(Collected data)
================

(* ===== verification/Utf8.v ===== *)
(** * Texts and bytes

    UTF-8 as the codec of the standard library has it (strict: neither
    surrogates nor overlong forms), the hexadecimal digits of a byte, the
    escapes of a JSON string and base64.  A byte string is a list of numbers
    below 256.  The lemmas are the round trips the encodings of the program
    rest on. *)

From S2P Require Import Prelude PyText.

Abbreviation bytes := (list Z) (only parsing).
Definition is_byte (b : Z) : bool := between 0 255 b.

(** ** UTF-8 *)

Definition utf8_width (c : Z) : Z :=
  if c <? 128 then 1 else if c <? 2048 then 2 else if c <? 65536 then 3 else 4.
Definition surrogate (c : Z) : bool := (55296 <=? c) && (c <=? 57343).

(** The characters of a Python string. *)
Definition code_point (c : Z) : bool := between 0 1114111 c.

Definition utf8_char (c : Z) : bytes :=
  if c <? 128 then [c]
  else if c <? 2048 then [192 + c / 64; 128 + c mod 64]
  else if c <? 65536 then [224 + c / 4096; 128 + c / 64 mod 64; 128 + c mod 64]
  else [240 + c / 262144; 128 + c / 4096 mod 64; 128 + c / 64 mod 64; 128 + c mod 64].

(** [s.encode('utf-8')] *)
Definition utf8_encode (s : text) : result exc bytes :=
  if existsb surrogate s then Raise (Exc (tx "UnicodeEncodeError") (tx "surrogates not allowed"))
  else Ok (s ≫= utf8_char).

Definition continuation (b : Z) : bool := between 128 191 b.
Definition UnicodeDecodeError : exc := Exc (tx "UnicodeDecodeError") (tx "invalid utf-8").

(** [b.decode('utf-8')] *)
Fixpoint utf8_strict (bs : bytes) : option text :=
  match bs with
  | [] => Some []
  | a :: r1 =>
      if a <? 128 then (a ::.) <$> utf8_strict r1 else
      match r1 with
      | [] => None
      | b :: r2 =>
          if a <? 224 then
            if (194 <=? a) && continuation b then (((a - 192) * 64 + (b - 128)) ::.) <$> utf8_strict r2 else None
          else
          match r2 with
          | [] => None
          | c :: r3 =>
              if a <? 240 then
                let v := (a - 224) * 4096 + (b - 128) * 64 + (c - 128) in
                if continuation b && continuation c && (2048 <=? v) && negb (surrogate v)
                then (v ::.) <$> utf8_strict r3 else None
              else
              match r3 with
              | [] => None
              | d :: r4 =>
                  let v := (a - 240) * 262144 + (b - 128) * 4096 + (c - 128) * 64 + (d - 128) in
                  if (a <=? 244) && continuation b && continuation c && continuation d && (65536 <=? v) && (v <=? 1114111)
                  then (v ::.) <$> utf8_strict r4 else None
              end
          end
      end
  end.
Definition utf8_decode_strict (bs : bytes) : result exc text :=
  match utf8_strict bs with Some s => Ok s | None => Raise UnicodeDecodeError end.

(** The digits of a number below 64 in front of its last six bits. *)
Lemma div64 c : c = 64 * (c / 64) + c mod 64 /\ 0 <= c mod 64 < 64.
Proof. split; [apply Z.div_mod; lia | apply Z.mod_pos_bound; lia]. Qed.

Lemma div4096 c : c / 4096 = c / 64 / 64.
Proof. by rewrite Z.div_div. Qed.

Lemma div262144 c : c / 262144 = c / 64 / 64 / 64.
Proof. by rewrite !Z.div_div. Qed.

Ltac utf8_digits c :=
  pose proof (div64 c); pose proof (div64 (c / 64)); pose proof (div64 (c / 64 / 64));
  rewrite ?div4096, ?div262144 in *.

Ltac decide_bools :=
  repeat match goal with
         | |- context [?a <? ?b] => first [rewrite (proj2 (Z.ltb_lt a b)) by lia | rewrite (proj2 (Z.ltb_ge a b)) by lia]
         | |- context [?a <=? ?b] => first [rewrite (proj2 (Z.leb_le a b)) by lia | rewrite (proj2 (Z.leb_gt a b)) by lia]
         end.

Lemma utf8_char_strict c rest : code_point c = true -> surrogate c = false ->
  utf8_strict (utf8_char c ++ rest) = (c ::.) <$> utf8_strict rest.
Proof.
  unfold code_point, surrogate, between. intros R S. bool_prop. utf8_digits c. unfold utf8_char.
  destruct (Z.ltb_spec c 128); [simpl; by decide_bools|].
  destruct (Z.ltb_spec c 2048).
  { cbn [app utf8_strict]. unfold continuation, between. decide_bools. simpl.
    by replace ((192 + c / 64 - 192) * 64 + (128 + c mod 64 - 128)) with c by lia. }
  destruct (Z.ltb_spec c 65536); cbn [app utf8_strict]; cbv zeta; unfold continuation, surrogate, between.
  - rewrite div4096.
    replace ((224 + c / 64 / 64 - 224) * 4096 + (128 + c / 64 mod 64 - 128) * 64 + (128 + c mod 64 - 128)) with c by lia.
    replace ((55296 <=? c) && (c <=? 57343)) with false by (symmetry; apply andb_false_iff; rewrite !Z.leb_gt; lia).
    by decide_bools.
  - rewrite div4096, div262144.
    replace ((240 + c / 64 / 64 / 64 - 240) * 262144 + (128 + c / 64 / 64 mod 64 - 128) * 4096
             + (128 + c / 64 mod 64 - 128) * 64 + (128 + c mod 64 - 128)) with c by lia.
    by decide_bools.
Qed.

Lemma utf8_encode_ok s bs : utf8_encode s = Ok bs <-> existsb surrogate s = false /\ bs = s ≫= utf8_char.
Proof. unfold utf8_encode. destruct (existsb surrogate s); split; [done | by intros [] | by intros [= <-] | by intros [_ ->]]. Qed.

Lemma utf8_round_trip s bs : forallb code_point s = true -> utf8_encode s = Ok bs -> utf8_decode_strict bs = Ok s.
Proof.
  intros C [S ->]%utf8_encode_ok. unfold utf8_decode_strict.
  assert (E : utf8_strict (s ≫= utf8_char) = Some s); [|by rewrite E].
  induction s as [|c s IH]; [done|]. cbn [forallb existsb] in C, S. bool_prop.
  change ((c :: s) ≫= utf8_char) with (utf8_char c ++ (s ≫= utf8_char)). rewrite utf8_char_strict by done. by rewrite IH.
Qed.

(** A first byte tells how many follow. *)
Lemma utf8_char_head c c' x x' : utf8_char c ++ x = utf8_char c' ++ x' -> c = c' /\ x = x'.
Proof.
  unfold utf8_char. utf8_digits c. utf8_digits c'.
  repeat match goal with |- context [?a <? ?b] => destruct (Z.ltb_spec a b) end;
    simpl; intros E; simplify_eq; try lia; (split; [lia | done]).
Qed.

Lemma utf8_concat_inj s : forall s', (s ≫= utf8_char) = (s' ≫= utf8_char) -> s = s'.
Proof.
  assert (N : forall c x, [] <> utf8_char c ++ x).
  { intros c x. unfold utf8_char. by repeat case_match. }
  induction s as [|c s IH]; intros [|c' s'] E; [done | | |].
  - by apply N in E.
  - symmetry in E. by apply N in E.
  - change ((c :: s) ≫= utf8_char) with (utf8_char c ++ (s ≫= utf8_char)) in E.
    change ((c' :: s') ≫= utf8_char) with (utf8_char c' ++ (s' ≫= utf8_char)) in E.
    apply utf8_char_head in E as [-> E]. by rewrite (IH s').
Qed.

Lemma utf8_encode_inj s s' bs : utf8_encode s = Ok bs -> utf8_encode s' = Ok bs -> s = s'.
Proof. intros [_ ->]%utf8_encode_ok [_ E]%utf8_encode_ok. by apply utf8_concat_inj. Qed.

Lemma utf8_char_width c : len (utf8_char c) = utf8_width c.
Proof. unfold utf8_char, utf8_width. by repeat case_match. Qed.

Lemma utf8_encode_app s t bs bt : utf8_encode s = Ok bs -> utf8_encode t = Ok bt -> utf8_encode (s ++ t) = Ok (bs ++ bt).
Proof.
  intros [S ->]%utf8_encode_ok [T ->]%utf8_encode_ok. apply utf8_encode_ok. rewrite existsb_app, S, T.
  by rewrite bind_app.
Qed.

Lemma utf8_ascii s : forallb (between 0 127) s = true -> utf8_encode s = Ok s.
Proof.
  intros A. apply utf8_encode_ok. induction s as [|c s IH]; [done|]. cbn [forallb] in A. bool_prop.
  match goal with H : between 0 127 c = true |- _ => unfold between in H; bool_prop end.
  destruct IH as [S E]; [done|]. split.
  - cbn [existsb]. rewrite S. unfold surrogate. by decide_bools.
  - change ((c :: s) ≫= utf8_char) with (utf8_char c ++ (s ≫= utf8_char)). rewrite <- E. unfold utf8_char. by decide_bools.
Qed.

(** ** JSON strings *)

Definition hex_char (d : Z) : Z := if d <? 10 then 48 + d else 87 + d.

(** The escape of a character in [json.dumps(..., ensure_ascii=False)]. *)
Definition json_escape (c : Z) : text :=
  if c =? 34 then [92; 34]
  else if c =? 92 then [92; 92]
  else if c =? 10 then tx "\n"
  else if c =? 13 then tx "\r"
  else if c =? 9 then tx "\t"
  else if c =? 12 then tx "\f"
  else if c =? 8 then tx "\b"
  else if between 0 31 c then tx "\u00" ++ [hex_char (c / 16); hex_char (c mod 16)]
  else [c].
Definition json_string (s : text) : text := [34] ++ (s ≫= json_escape) ++ [34].

Definition hex_value (c : Z) : Z := if c <? 58 then c - 48 else c - 87.

(** What an escape stands for, with the text behind it. *)
Definition json_unescape (s : text) : option (Z * text) :=
  match s with
  | 92 :: 34 :: r => Some (34, r)
  | 92 :: 92 :: r => Some (92, r)
  | 92 :: 110 :: r => Some (10, r)
  | 92 :: 114 :: r => Some (13, r)
  | 92 :: 116 :: r => Some (9, r)
  | 92 :: 102 :: r => Some (12, r)
  | 92 :: 98 :: r => Some (8, r)
  | 92 :: 117 :: 48 :: 48 :: a :: b :: r => Some (hex_value a * 16 + hex_value b, r)
  | 34 :: _ => None
  | c :: r => Some (c, r)
  | [] => None
  end.

Lemma hex_value_char d : 0 <= d < 16 -> hex_value (hex_char d) = d.
Proof.
  intros H. unfold hex_value, hex_char. destruct (Z.ltb_spec d 10); decide_bools; lia.
Qed.

Lemma json_unescape_escape c r : json_unescape (json_escape c ++ r) = Some (c, r).
Proof.
  unfold json_escape.
  repeat match goal with |- context [?a =? ?b] => destruct (Z.eqb_spec a b) as [->|]; [done|] end.
  unfold between. destruct ((0 <=? c) && (c <=? 31)) eqn:E.
  - bool_prop. assert (0 <= c / 16 < 16) by (split; [apply Z.div_pos | apply Z.div_lt_upper_bound]; lia).
    pose proof (Z.mod_pos_bound c 16 ltac:(lia)).
    transitivity (Some (hex_value (hex_char (c / 16)) * 16 + hex_value (hex_char (c mod 16)), r)); [done|].
    rewrite !hex_value_char by lia. do 2 f_equal. rewrite (Z.div_mod c 16) at 3 by lia. lia.
  - assert (json_unescape (c :: r) = Some (c, r)) as <-; [|done]. unfold json_unescape.
    destruct (decide (c = 34)), (decide (c = 92)); [congruence..|].
    destruct c as [|p|p]; try done. repeat (destruct p as [p|p|]; try done).
Qed.

(** A JSON string ends where it ends. *)
Lemma json_string_head s : forall s' r r', (s ≫= json_escape) ++ [34] ++ r = (s' ≫= json_escape) ++ [34] ++ r' ->
  s = s' /\ r = r'.
Proof.
  induction s as [|c s IH]; intros [|c' s'] r r' E.
  - by simplify_eq/=.
  - change ((c' :: s') ≫= json_escape) with (json_escape c' ++ (s' ≫= json_escape)) in E. rewrite <- app_assoc in E.
    apply (f_equal json_unescape) in E. by rewrite json_unescape_escape in E.
  - change ((c :: s) ≫= json_escape) with (json_escape c ++ (s ≫= json_escape)) in E. rewrite <- app_assoc in E.
    apply (f_equal json_unescape) in E. by rewrite json_unescape_escape in E.
  - change ((c :: s) ≫= json_escape) with (json_escape c ++ (s ≫= json_escape)) in E.
    change ((c' :: s') ≫= json_escape) with (json_escape c' ++ (s' ≫= json_escape)) in E. rewrite <- !app_assoc in E.
    apply (f_equal json_unescape) in E. rewrite !json_unescape_escape in E. injection E as -> E.
    apply IH in E as [-> ->]. done.
Qed.

(** ** Base64 *)

Definition base64_value (c : Z) : option Z :=
  if ascii_upper c then Some (c - 65)
  else if ascii_lower c then Some (c - 71)
  else if ascii_digit c then Some (c + 4)
  else if c =? 43 then Some 62
  else if c =? 47 then Some 63
  else None.

Definition base64_error : exc := Exc (tx "binascii.Error") (tx "invalid base64").

(** [binascii.a2b_base64(s, strict_mode=True)] after its first character:
    [quad] characters of the current group were read, [left] holds the bits not
    yet emitted, [pads] paddings in a row, [padding] whether one was seen. *)
Fixpoint base64_loop (quad left pads : Z) (padding : bool) (s : text) : result exc bytes :=
  match s with
  | [] => if quad =? 0 then Ok [] else Raise base64_error
  | c :: s =>
      if c =? 61 then
        if (2 <=? quad) && (4 <=? quad + pads + 1)
        then match s with [] => Ok [] | _ => Raise base64_error end
        else base64_loop quad left (if 2 <=? quad then pads + 1 else pads) true s
      else
      match base64_value c with
      | None => Raise base64_error
      | Some v =>
          if padding then Raise base64_error else
          if quad =? 0 then base64_loop 1 v 0 false s
          else if quad =? 1 then cons (left * 4 + v / 16) <$> base64_loop 2 (v mod 16) 0 false s
          else if quad =? 2 then cons (left * 16 + v / 4) <$> base64_loop 3 (v mod 4) 0 false s
          else cons (left * 64 + v) <$> base64_loop 0 0 0 false s
      end
  end.

(** [base64.b64decode(s, validate=True)] *)
Definition b64decode (s : text) : result exc bytes :=
  if negb (forallb (between 0 127) s) then Raise (ValueError "string argument should contain only ASCII characters")
  else match s with
       | 61 :: _ => Raise base64_error
       | _ => base64_loop 0 0 0 false s
       end.

Lemma base64_value_range c v : base64_value c = Some v -> 0 <= v < 64.
Proof.
  unfold base64_value, ascii_upper, ascii_lower, ascii_digit, between. intros H.
  repeat (case_match; bool_prop; simplify_eq; try lia).
Qed.

(** Only bytes are decoded. *)
Lemma base64_loop_bytes s : forall quad left pads padding bs,
  quad = 0 \/ quad = 1 /\ 0 <= left < 64 \/ quad = 2 /\ 0 <= left < 16 \/ quad = 3 /\ 0 <= left < 4 ->
  base64_loop quad left pads padding s = Ok bs -> forallb is_byte bs = true.
Proof.
  assert (B : forall b (r : result exc bytes) bs, 0 <= b < 256 ->
    (forall bs', r = Ok bs' -> forallb is_byte bs' = true) -> cons b <$> r = Ok bs -> forallb is_byte bs = true).
  { intros b [bs'|e] bs R F E; [|done]. injection E as <-. cbn [forallb]. rewrite (F bs') by done.
    unfold is_byte, between. by decide_bools. }
  induction s as [|c s IH]; intros quad left pads padding bs Q E; cbn [base64_loop] in E.
  { case_match; by simplify_eq. }
  destruct (c =? 61).
  { destruct (_ && _); [by destruct s; simplify_eq | by eapply IH]. }
  destruct (base64_value c) as [v|] eqn:V; [|done]. apply base64_value_range in V. destruct padding; [done|].
  pose proof (Z.div_mod v 16 ltac:(lia)). pose proof (Z.div_mod v 4 ltac:(lia)).
  pose proof (Z.mod_pos_bound v 16 ltac:(lia)). pose proof (Z.mod_pos_bound v 4 ltac:(lia)).
  destruct (Z.eqb_spec quad 0); [eapply IH; [|exact E]; auto|].
  destruct (Z.eqb_spec quad 1); [eapply B; [| |exact E]; [lia | intros bs'; apply IH; auto]|].
  destruct (Z.eqb_spec quad 2); [eapply B; [| |exact E]; [lia | intros bs'; apply IH; auto]|].
  eapply B; [| |exact E]; [lia | intros bs'; apply IH; auto].
Qed.

Lemma b64decode_bytes s bs : b64decode s = Ok bs -> forallb is_byte bs = true.
Proof.
  unfold b64decode. destruct (negb _); [done|]. intros H.
  assert (L : base64_loop 0 0 0 false s = Ok bs) by (by repeat case_match; simplify_eq).
  eapply base64_loop_bytes; [|exact L]. auto.
Qed.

================

Action item:
Write the opening line of the data above and every line after it, exactly, stopping once you have written the line with "if a <? 240 then".

Task result:
(* ===== verification/Utf8.v ===== *)
(** * Texts and bytes

    UTF-8 as the codec of the standard library has it (strict: neither
    surrogates nor overlong forms), the hexadecimal digits of a byte, the
    escapes of a JSON string and base64.  A byte string is a list of numbers
    below 256.  The lemmas are the round trips the encodings of the program
    rest on. *)

From S2P Require Import Prelude PyText.

Abbreviation bytes := (list Z) (only parsing).
Definition is_byte (b : Z) : bool := between 0 255 b.

(** ** UTF-8 *)

Definition utf8_width (c : Z) : Z :=
  if c <? 128 then 1 else if c <? 2048 then 2 else if c <? 65536 then 3 else 4.
Definition surrogate (c : Z) : bool := (55296 <=? c) && (c <=? 57343).

(** The characters of a Python string. *)
Definition code_point (c : Z) : bool := between 0 1114111 c.

Definition utf8_char (c : Z) : bytes :=
  if c <? 128 then [c]
  else if c <? 2048 then [192 + c / 64; 128 + c mod 64]
  else if c <? 65536 then [224 + c / 4096; 128 + c / 64 mod 64; 128 + c mod 64]
  else [240 + c / 262144; 128 + c / 4096 mod 64; 128 + c / 64 mod 64; 128 + c mod 64].

(** [s.encode('utf-8')] *)
Definition utf8_encode (s : text) : result exc bytes :=
  if existsb surrogate s then Raise (Exc (tx "UnicodeEncodeError") (tx "surrogates not allowed"))
  else Ok (s ≫= utf8_char).

Definition continuation (b : Z) : bool := between 128 191 b.
Definition UnicodeDecodeError : exc := Exc (tx "UnicodeDecodeError") (tx "invalid utf-8").

(** [b.decode('utf-8')] *)
Fixpoint utf8_strict (bs : bytes) : option text :=
  match bs with
  | [] => Some []
  | a :: r1 =>
      if a <? 128 then (a ::.) <$> utf8_strict r1 else
      match r1 with
      | [] => None
      | b :: r2 =>
          if a <? 224 then
            if (194 <=? a) && continuation b then (((a - 192) * 64 + (b - 128)) ::.) <$> utf8_strict r2 else None
          else
          match r2 with
          | [] => None
          | c :: r3 =>
              if a <? 240 then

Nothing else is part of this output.